** What you have to do **
Within the listing below, the lines to output run from the one containing "[by apply Itoa_no_sep..|done|]." through the one containing "Lemma str_take_app s"; copy them exactly and nothing else.

===== Dataset extract

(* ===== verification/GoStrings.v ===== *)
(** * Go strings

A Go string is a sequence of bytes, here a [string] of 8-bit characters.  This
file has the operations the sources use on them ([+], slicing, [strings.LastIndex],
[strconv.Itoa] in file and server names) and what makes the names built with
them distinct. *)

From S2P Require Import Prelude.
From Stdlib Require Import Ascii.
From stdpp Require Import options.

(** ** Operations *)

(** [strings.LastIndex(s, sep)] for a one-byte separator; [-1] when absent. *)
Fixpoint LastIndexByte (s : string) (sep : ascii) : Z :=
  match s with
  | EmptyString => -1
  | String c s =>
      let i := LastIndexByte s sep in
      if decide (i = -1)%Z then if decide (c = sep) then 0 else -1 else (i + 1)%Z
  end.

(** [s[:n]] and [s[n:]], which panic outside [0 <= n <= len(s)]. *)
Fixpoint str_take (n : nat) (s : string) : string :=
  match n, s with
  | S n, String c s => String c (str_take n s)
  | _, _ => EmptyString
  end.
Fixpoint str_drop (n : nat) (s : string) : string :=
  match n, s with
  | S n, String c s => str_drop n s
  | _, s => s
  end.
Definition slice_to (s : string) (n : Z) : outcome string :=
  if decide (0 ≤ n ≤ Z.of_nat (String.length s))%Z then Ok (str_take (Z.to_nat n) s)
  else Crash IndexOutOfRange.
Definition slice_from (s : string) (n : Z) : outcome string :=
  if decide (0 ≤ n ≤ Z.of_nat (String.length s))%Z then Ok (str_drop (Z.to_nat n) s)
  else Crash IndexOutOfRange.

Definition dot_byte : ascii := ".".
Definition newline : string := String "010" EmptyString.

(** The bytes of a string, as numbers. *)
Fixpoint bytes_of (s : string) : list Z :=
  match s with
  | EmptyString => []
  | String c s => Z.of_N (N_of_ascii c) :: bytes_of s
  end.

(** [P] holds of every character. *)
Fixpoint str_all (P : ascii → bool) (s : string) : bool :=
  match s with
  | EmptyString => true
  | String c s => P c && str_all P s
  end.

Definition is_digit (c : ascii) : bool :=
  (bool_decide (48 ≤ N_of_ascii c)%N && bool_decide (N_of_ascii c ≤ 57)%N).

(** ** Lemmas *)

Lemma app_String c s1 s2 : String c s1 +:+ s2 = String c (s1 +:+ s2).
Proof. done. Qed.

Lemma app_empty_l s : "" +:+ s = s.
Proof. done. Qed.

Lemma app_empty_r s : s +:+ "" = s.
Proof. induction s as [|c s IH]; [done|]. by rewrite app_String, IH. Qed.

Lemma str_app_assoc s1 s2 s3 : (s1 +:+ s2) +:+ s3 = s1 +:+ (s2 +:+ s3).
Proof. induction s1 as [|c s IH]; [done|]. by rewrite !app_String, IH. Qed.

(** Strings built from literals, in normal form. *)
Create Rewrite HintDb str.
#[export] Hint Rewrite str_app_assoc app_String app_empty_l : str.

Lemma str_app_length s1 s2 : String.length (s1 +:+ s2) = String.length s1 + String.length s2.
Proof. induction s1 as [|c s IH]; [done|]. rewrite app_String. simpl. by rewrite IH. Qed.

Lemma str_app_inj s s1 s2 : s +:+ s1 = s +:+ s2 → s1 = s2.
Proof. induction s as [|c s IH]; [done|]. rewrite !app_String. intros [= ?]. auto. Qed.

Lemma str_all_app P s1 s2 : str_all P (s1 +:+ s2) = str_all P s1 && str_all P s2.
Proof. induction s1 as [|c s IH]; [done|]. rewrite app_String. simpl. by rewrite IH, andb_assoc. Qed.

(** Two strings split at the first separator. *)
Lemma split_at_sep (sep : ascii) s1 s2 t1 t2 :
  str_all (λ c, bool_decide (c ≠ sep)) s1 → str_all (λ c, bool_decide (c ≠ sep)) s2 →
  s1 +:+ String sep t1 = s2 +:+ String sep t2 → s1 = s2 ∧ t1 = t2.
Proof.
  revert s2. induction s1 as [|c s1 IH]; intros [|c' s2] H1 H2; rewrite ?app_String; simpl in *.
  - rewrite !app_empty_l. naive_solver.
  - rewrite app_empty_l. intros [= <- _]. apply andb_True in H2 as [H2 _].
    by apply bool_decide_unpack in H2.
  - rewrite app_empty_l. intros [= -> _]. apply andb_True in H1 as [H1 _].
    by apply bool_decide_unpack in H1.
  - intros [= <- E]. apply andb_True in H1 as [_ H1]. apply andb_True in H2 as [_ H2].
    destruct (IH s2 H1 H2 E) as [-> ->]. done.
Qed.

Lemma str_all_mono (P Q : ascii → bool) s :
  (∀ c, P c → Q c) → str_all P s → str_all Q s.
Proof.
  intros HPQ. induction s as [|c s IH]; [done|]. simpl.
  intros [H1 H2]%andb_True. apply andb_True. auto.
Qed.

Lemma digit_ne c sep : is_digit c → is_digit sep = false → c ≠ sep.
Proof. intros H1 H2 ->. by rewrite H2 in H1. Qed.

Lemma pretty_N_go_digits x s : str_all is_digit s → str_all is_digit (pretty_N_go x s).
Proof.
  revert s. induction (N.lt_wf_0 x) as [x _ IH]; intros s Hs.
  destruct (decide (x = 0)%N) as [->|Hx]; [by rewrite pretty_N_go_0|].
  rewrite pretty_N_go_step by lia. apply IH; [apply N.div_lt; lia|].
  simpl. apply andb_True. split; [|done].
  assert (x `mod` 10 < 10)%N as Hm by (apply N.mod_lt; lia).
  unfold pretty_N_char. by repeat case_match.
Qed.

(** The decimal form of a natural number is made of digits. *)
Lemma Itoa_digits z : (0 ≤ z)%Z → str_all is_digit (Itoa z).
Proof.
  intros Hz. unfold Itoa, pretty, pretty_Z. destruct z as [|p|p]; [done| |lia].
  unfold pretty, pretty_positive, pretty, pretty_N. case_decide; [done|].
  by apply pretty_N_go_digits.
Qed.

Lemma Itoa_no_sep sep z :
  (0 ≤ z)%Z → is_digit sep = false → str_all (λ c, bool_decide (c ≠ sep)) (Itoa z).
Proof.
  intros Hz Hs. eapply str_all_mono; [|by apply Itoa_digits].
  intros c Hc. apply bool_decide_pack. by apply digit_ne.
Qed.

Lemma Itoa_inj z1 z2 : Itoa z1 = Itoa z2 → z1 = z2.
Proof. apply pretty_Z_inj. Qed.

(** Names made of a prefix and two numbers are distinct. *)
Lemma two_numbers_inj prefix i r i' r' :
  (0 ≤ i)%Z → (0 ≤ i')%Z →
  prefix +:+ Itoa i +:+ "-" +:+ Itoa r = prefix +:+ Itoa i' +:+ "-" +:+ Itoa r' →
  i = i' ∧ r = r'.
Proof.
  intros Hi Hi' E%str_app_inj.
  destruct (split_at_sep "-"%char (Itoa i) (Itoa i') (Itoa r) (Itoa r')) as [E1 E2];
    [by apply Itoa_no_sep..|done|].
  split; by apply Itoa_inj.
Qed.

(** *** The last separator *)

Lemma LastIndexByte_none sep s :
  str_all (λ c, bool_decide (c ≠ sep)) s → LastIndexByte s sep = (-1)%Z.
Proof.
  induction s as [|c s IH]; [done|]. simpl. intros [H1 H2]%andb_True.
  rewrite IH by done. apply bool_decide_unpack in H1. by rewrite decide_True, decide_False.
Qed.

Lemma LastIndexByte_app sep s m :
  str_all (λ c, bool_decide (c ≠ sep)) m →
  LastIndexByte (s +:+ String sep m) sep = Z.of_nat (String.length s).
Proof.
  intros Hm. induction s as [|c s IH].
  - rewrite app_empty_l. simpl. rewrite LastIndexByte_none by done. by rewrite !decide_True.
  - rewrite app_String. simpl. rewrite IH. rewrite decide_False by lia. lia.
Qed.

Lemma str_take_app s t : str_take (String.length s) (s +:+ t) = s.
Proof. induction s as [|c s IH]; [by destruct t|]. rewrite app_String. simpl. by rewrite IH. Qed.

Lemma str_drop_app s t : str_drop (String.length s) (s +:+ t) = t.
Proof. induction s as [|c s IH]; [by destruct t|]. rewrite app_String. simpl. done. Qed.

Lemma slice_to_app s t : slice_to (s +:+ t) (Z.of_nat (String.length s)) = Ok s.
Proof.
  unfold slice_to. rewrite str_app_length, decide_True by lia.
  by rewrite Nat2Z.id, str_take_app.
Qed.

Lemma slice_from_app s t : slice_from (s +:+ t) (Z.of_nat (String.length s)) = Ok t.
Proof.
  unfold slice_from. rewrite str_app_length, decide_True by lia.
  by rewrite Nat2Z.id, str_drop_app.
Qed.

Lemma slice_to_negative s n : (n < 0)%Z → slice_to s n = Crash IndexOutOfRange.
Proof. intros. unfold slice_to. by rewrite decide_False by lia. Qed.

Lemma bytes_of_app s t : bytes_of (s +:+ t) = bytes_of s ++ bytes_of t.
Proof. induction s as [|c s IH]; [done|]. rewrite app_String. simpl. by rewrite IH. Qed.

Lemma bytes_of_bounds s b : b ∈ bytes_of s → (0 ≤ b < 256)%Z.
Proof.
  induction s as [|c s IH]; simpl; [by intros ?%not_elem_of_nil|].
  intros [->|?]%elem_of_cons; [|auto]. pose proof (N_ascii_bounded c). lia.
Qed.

==========

** Task result **
    [by apply Itoa_no_sep..|done|].
  split; by apply Itoa_inj.
Qed.

(** *** The last separator *)

Lemma LastIndexByte_none sep s :
  str_all (λ c, bool_decide (c ≠ sep)) s → LastIndexByte s sep = (-1)%Z.
Proof.
  induction s as [|c s IH]; [done|]. simpl. intros [H1 H2]%andb_True.
  rewrite IH by done. apply bool_decide_unpack in H1. by rewrite decide_True, decide_False.
Qed.

Lemma LastIndexByte_app sep s m :
  str_all (λ c, bool_decide (c ≠ sep)) m →
  LastIndexByte (s +:+ String sep m) sep = Z.of_nat (String.length s).
Proof.
  intros Hm. induction s as [|c s IH].
  - rewrite app_empty_l. simpl. rewrite LastIndexByte_none by done. by rewrite !decide_True.
  - rewrite app_String. simpl. rewrite IH. rewrite decide_False by lia. lia.
Qed.

Lemma str_take_app s t : str_take (String.length s) (s +:+ t) = s.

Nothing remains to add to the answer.